Oppure l’esperienza di Terminus (tanto ricercata e anelata dai numerosi componenti della famiglia di Walking dead dopo la diaspora nella seconda parte della quarta stagione) insegnerà definitivamente a Rick che l’inimicizia e l’ostilità regna sovrana tra gli uomini, e che le paure spingono le persone a prendere provvedimenti atroci per difendersi, trasformando individui potenzialmente positivi in orchi e killer cannibali. Lo stato sociale non esiste più, il welfare ha fallito, per lasciar posto a governi retti da un’economia globale di sopravvivenza, dove il più forte resiste a scapito dei più deboli (Terminus, ancora una volta, nella quinta stagione, stato globalizzato in negativo, quotidianamente in dissesto, tenuto insieme da una devastazione sociale, da individui senza più legami umani che depredano e sgozzano con un modus operandi che non è lontano dalla banalità del male dei lager nazisti). Dopo Terminus ci sarà spazio solo per la overclass globale di super ricchi e chic intellettuali della comunità di Alexandria, operante nella quinta e sesta stagione.

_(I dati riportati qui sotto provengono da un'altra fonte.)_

(* ===== verification/Memory.v ===== *)
(** * Memory bring-up ([kernel/src/memory.rs], [kernel/src/memory/heap.rs])

    Mapping of the kernel heap and of the MMIO window through the [x86_64]
    crate's page tables, the memory summary, the heap self-test and the order
    of [memory::init], generic in the frame allocator that the Cargo feature
    selects. *)
From stdpp Require Import gmap.
From S2P Require Import Prelude Frames BumpAlloc BuddyAlloc BuddySpec Machine Paging.

#[local] Open Scope Z_scope.

Module Memory.

(** ** Constants *)

Definition PHYS_MEM_OFFSET : Z := 0xFFFF800000000000.
Definition HEAP_START : Z := 0xFFFF900000000000.
Definition MMIO_WINDOW : Z := 0xFFFFA00000000000.

Definition parse_heap_bytes (s : list Z) : outcome Z :=
  parse_digits "heap_size_kb must be digits" s 0.

(** [KERNEL_CONFIG_HEAP_SIZE_BYTES] for the shipped [heap_size_kb = 1024]. *)
Definition HEAP_SIZE : Z := 1048576.

(** [PageTableFlags] *)
Definition PRESENT : Z := 1.
Definition WRITABLE : Z := 2.
Definition NO_CACHE : Z := Z.shiftl 1 4.
Definition NO_EXECUTE : Z := Z.shiftl 1 63.

Definition heap_flags : Z := Z.lor (Z.lor PRESENT WRITABLE) NO_EXECUTE.
Definition mmio_flags : Z := Z.lor (Z.lor (Z.lor PRESENT WRITABLE) NO_CACHE) NO_EXECUTE.

(** ** The usable-memory summary *)

Definition summary_step (acc : Z * nat) (r : MemoryRegion) : Z * nat :=
  let '(bytes, count) := acc in
  if negb (is_usable r) then acc
  else if r_end r <? r_start r then acc
  else (saturating_add64 bytes (r_end r - r_start r), S count).

Definition usable_summary (regions : list MemoryRegion) : Z * nat :=
  foldl summary_step (0, 0%nat) regions.

(** ** The heap self-test *)

(** [v]: the boxed constant, the region count and [0..64]. *)
Definition self_test_vec (region_count : Z) : list Z :=
  0xC0FFEE :: region_count :: seqZ 0 64.

Definition sum64 (p : profile) (v : list Z) : outcome Z :=
  foldl (λ acc x, s ← acc; add64 p s x) (Ret 0) v.

Definition self_test (p : profile) (region_count : Z) (enabled : bool) : outcome unit :=
  if negb enabled then Ret ()
  else
    let v := self_test_vec region_count in
    v0 ← expect (v !! 0%nat) "index out of bounds";
    _ ← assert_ (v0 =? 0xC0FFEE) "heap readback mismatch";
    _ ← assert_ (length v =? 66)%nat "heap vec length mismatch";
    _ ← sum64 p v;
    Ret ().

(** ** Mapping *)
Section mapping.
Context `{PhysFrames} `{VirtAddrs} {M : Type} `{PG : Paging M} {A : Type} `{FA : FrameAllocator A}.
Context (p : profile).

Definition map_mmio_window (m : M) (a : A) (phys : Z) : outcome (result Z * M * A) :=
  if negb (phys `mod` 4096 =? 0) then
    Ret (Err "mmio phys address is not 4KiB-aligned", m, a)
  else
    virt ← VirtAddr_new MMIO_WINDOW;
    let page := Page_containing virt in
    match translate_addr m virt with
    | Some _ =>
        Ret (Err "mmio window already occupied — single-window kernel, one MMIO page max", m, a)
    | None =>
        frame ← phys_frame phys;
        '(r, m1, a1) ← map_to A FA page frame mmio_flags m a;
        match (r : unit + MapToError) with
        | inr _ => Ret (Err "mmio window map failed (frames out?)", m1, a1)
        | inl _ => Ret (Ok virt, m1, a1)
        end
    end.

Definition heap_map_error (e : MapToError) : string :=
  match e with
  | FrameAllocationFailed => "heap map: out of frames for page tables"
  | ParentEntryHugePage => "heap map: huge page blocks heap range"
  | PageAlreadyMapped _ => "heap page already mapped"
  end.

(** The [for] of [map_heap]. *)
Fixpoint map_pages (pages : list Z) (m : M) (a : A) : outcome (result unit * M * A) :=
  match pages with
  | [] => Ret (Ok (), m, a)
  | page :: pages' =>
      '(o, a1) ← alloc_frame a;
      match o with
      | None => Ret (Err "out of frames for heap", m, a1)
      | Some frame =>
          '(r, m1, a2) ← map_to A FA page frame heap_flags m a1;
          match (r : unit + MapToError) with
          | inr e => Ret (Err (heap_map_error e), m1, a2)
          | inl _ => map_pages pages' m1 a2
          end
      end
  end.

Definition map_heap (m : M) (a : A) (start size : Z) : outcome (result unit * M * A) :=
  if size =? 0 then Ret (Err "heap size is zero", m, a)
  else match checked_add64 start size with
  | None => Ret (Err "heap range overflows", m, a)
  | Some end_addr =>
      v0 ← VirtAddr_new start;
      e ← sub64 p end_addr 1;
      v1 ← VirtAddr_new e;
      map_pages (range_inclusive (Page_containing v0) (Page_containing v1)) m a
  end.

(** [heap::init]; the global allocator is reduced to the range it was given. *)
Definition heap_init (m : M) (a : A) (heap : option (Z * Z))
    : outcome (result unit * M * A * option (Z * Z)) :=
  '(r, m1, a1) ← map_heap m a HEAP_START HEAP_SIZE;
  match (r : result unit) with
  | Err e => Ret (Err e, m1, a1, heap)
  | Ok _ => Ret (Ok (), m1, a1, Some (HEAP_START, HEAP_SIZE))
  end.

(** *** [memory::init] *)

Record BootInfo := mkBootInfo {
  physical_memory_offset : option Z;
  memory_regions : list MemoryRegion
}.

(** What [init] does with the allocator that the Cargo feature selects. *)
Class FrameAlloc (B : Type) := {
  fa_new : list MemoryRegion → B;
  fa_activate : B → outcome B;             (* nothing under [alloc-bump] *)
  fa_self_test_reclaim : B → outcome B
}.
Context `{!FrameAlloc A}.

Dunque la crisi nella serie televisiva smaschera la vera natura della società globale, rende palese l’essenza ultima dell’autorità statale e chi è il vero sovrano, alla faccia dei lumi illuministici. Il velo che copre l’ipocrisia delle società avanzate si solleva quel tanto che basta per mostrare le grandi finzioni globalizzate, rivelando i perturbanti contrasti tra le classi sociali. Chi scrive è un adepto del marxismo e crede che dai massimi sistemi della prima rivoluzione industriale non ci siamo mossi poi molto. Globalizzazione, digitale, social media sono solo delle parrucche, delle finzioni dietro alle quali si agita imperturbato il capitalismo più gretto e gerarchico. Il lampo di una crisi smaschera brevemente questo ordine delle cose e ci ricorda chi comanda e perché, tutto il resto (democrazia rappresentativa compresa) è solo un palliativo per farci credere di vivere nel migliore dei mondi possibili. La crisi ci libera dalle false utopie (spacciate a piene mani dalle pubblicità e dalla tecnologia) e disegna una società in cui nessuno rinuncia ai propri interessi personalistici (via via che la serie procede è interessante al riguardo assistere allo sfarinamento morale di Rick, riportato sempre più allo stato di natura, quello del cane mangia cane). Le differenze tra forti e deboli riesplodono alimentando una finta competizione che si risolverà sempre a favore dei più ricchi (e quindi più forti), dando nuovo impulso a una re-distribuzione delle risorse planetarie.

Nel mondo immaginato da Darabont e compagni l’obsolescenza dei poteri democratici appare con evidenza: nessuno stato assistenziale, nessun ospedale, centro di accoglienza per profughi, niente di niente, solo isole, città stato, cintate, delimitate, perimetrate, il cui accesso è controllato da una casta che vive sugli svantaggi di chi rimane fuori. Precarietà, disoccupazione, povertà sono i segni di una geografia concreta di un potere indifferente, afasico, borghese.

A questa disumanità potrà aspirare anche il gruppo di Rick, dopo aver passato varie peripezie e dopo esser stati investiti dal benestare dei padri (e delle madri) autorevoli della comunità di Alexandria, o da nuovi ordini giuridico piramidali dominati dall’incubo perpetuo di un mercato del lavoro che vive sullo sfruttamento della forza lavoro dell’uomo, qui ridotto a macchina predatrice e razziatrice. L’America di The walking dead è un centro metafisico per l’irradiazione di molte altre crisi successive nell’immaginario collettivo; centro al cui interno ritroviamo i terremoti economico-finanziari di tanta altra letteratura catastrofica.